Secrets don't seem to work for us as they are pretty much just key-value-pairs that you can mount as a file or have handed in as environment variables. They also have a size limit to them. Using a PVC would theoretically work, however we'd need to have some way to get the JKS files into that volume in the first place. A simple way would be to just start a shell container mounting the PVC and copying the files manually into it using the OpenShift command line tools, however I was hoping for a somewhat less manual solution.
Do you have found a clever solution to this or a similar problem where you needed to get files into a container?
It turns out that I misunderstood how secrets work. They are indeed key-values pairs that you can mount as files. The value can however be any base64 encoded binary that will be mapped as the file contents.
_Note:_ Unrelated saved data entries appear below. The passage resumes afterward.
Lemma forget_inv f m dk s :
  pool_inv (Some f) s -> frames_ s !! f = Some m ->
  disk_ok dk -> next_page_id_ dk = next_page_id_ (disk_manager_ s) ->
  (forall q, valid_id q -> q <> page_id m -> image dk q = image (disk_manager_ s) q) ->
  pool_inv (Some f) (forget f m dk s).
Proof.
  intros HI Hm Hdk Hnext Himg.
  assert (forall g m', frames_ s !! g = Some m' -> page_id m' <> INVALID_PAGE_ID -> g <> f -> page_id m' <> page_id m) as Hdiff.
  { intros g m' Hg Hinv Hgf Heq. destruct (pi_frame _ _ HI g m' Hg Hinv) as [Ht _].
    rewrite Heq in Hinv, Ht. destruct (pi_frame _ _ HI f m Hm Hinv) as [Ht' _]. congruence. }
  split; try apply HI; cbn [forget disk_manager_ replacer_ pages_ frames_ free_list_ page_table_].
  - rewrite length_insert. apply HI.
  - rewrite length_insert. apply HI.
  - done.
  - intros pid g [Hne Hg]%lookup_delete_Some. destruct (pi_table _ _ HI pid g Hg) as (Hv & Hlt & m' & Hm' & Hp).
    rewrite Hnext. split_and!; [done|done|]. exists m'. split; [|done]. rewrite list_lookup_insert_ne; [done|].
    intros ->. congruence.
  - intros g m' Hg Hinv. apply list_lookup_insert_Some in Hg as [(<- & <- & _)|[Hne Hg]]; [done|].
    rewrite lookup_delete_ne; [by apply (pi_frame _ _ HI g)|]. apply not_eq_sym. by eapply Hdiff.
  - intros g. rewrite (pi_free _ _ HI g). split; intros [Hne (m' & Hm' & Hp)]; (split; [done|]);
      exists m'; (split; [|done]); destruct (decide (f = g)) as [->|Hfg]; try done;
      [by rewrite list_lookup_insert_ne|by rewrite list_lookup_insert_ne in Hm'].
  - intros z. rewrite (pi_flags _ _ HI). case_decide as Hz; [done|]. unfold frame_flag. cbn [forget frames_].
    case_decide; [|done]. rewrite list_lookup_insert_ne; [done|]. congruence.
  - intros g [= <-]. exists no_page. split; [|by left]. apply list_lookup_insert_eq. by eapply lookup_lt_Some.
  - intros g m' Hg Hinv Hpin Hd. apply list_lookup_insert_Some in Hg as [(<- & <- & _)|[Hne Hg]]; [done|].
    rewrite Himg; [by apply (pi_clean _ _ HI g)| |by eapply Hdiff].
    destruct (pi_frame _ _ HI g m' Hg Hinv) as [Ht _]. apply (pi_table _ _ HI _ _ Ht).
Qed.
So the solution is to first encode the contents of the JKS file to base64:
cat keystore.jks| base64
Then you can put this into your secret definition:
apiVersion: v1
kind: Secret
metadata:
name: my-secret
namespace: my-namespace
data:
keystore.jks: "<base 64 from previous command here>"
Finally you can mount this into your docker container by referencing it in the deployment configuration:
apiVersion: v1
kind: DeploymentConfig
spec:
...
template:
spec:
...
container:
- name: "my-container"
...
volumeMounts:
- name: secrets
mountPath: /mnt/secrets
readOnly: true
volumes:
- name: secrets
secret:
secretName: "my-secret"
items:
- key: keystore.jks
path: keystore.jks
This will mount the secret volume secrets at /mnt/secrets and makes the entry with the name keystore.jks available as file keystore.jks under /mnt/secrets.
I'm not sure if this is really a good way of doing this, but it is at least working here.
You can add and mount the secrets like stated by Jan Thomä, but it's easier like this, using the oc commandline tool:
./oc create secret generic crnews-keystore --from-file=keystore.jks=$HOME/git/crnews-service/src/main/resources/keystore.jks --from-file=truststore.jks=$HOME/git/crnews-service/src/main/resources/truststore.jks --type=opaque
This can then be added via UI: Applications->Deployments->-> "Add config files"
where you can choose what secret you want to mount where.
Note, that the name=value pairs (e.g. truststore.jks=) will be used like filename=base64decoded-Content.
My generated base64 was multiline and I was getting the same error.
Trick is, use -w0 argument in base64 so that the whole encode is in 1 line!
base64 -w0 ssl_keystore.jks > test
Above will create a file named test and will contain the base64 in one line, copy paste like this in a secret:
apiVersion: v1
kind: Secret
metadata:
name: staging-ssl-keystore-jks
namespace: staging-space
type: Opaque
data:
keystore.jsk: your-base64-in-one-line
Building upon what both #Frischling and #Jan-Thomä said, and in agreement with Frischling as his way was easier and took care of both the trust cert keystores, after adding the keystores as a secret, under Applications->Deployments->[your deployments name] Click the environment link and add the following system properties:
Name: JAVA_OPTS_APPEND and
Value -Djavax.net.ssl.keyStorePassword=changeme -Djavax.net.ssl.keyStore=/mnt/keystores/your_cert_key_store.jks -Djavax.net.ssl.trustStorePassword=changeme -Djavax.net.ssl.trustStore=/mnt/keystores/your_ca_key_store.jks
This effectively will as indicated, append the keystore file paths, passwords to the java options used by the application, for example JBoss/WildFly or Tomcat.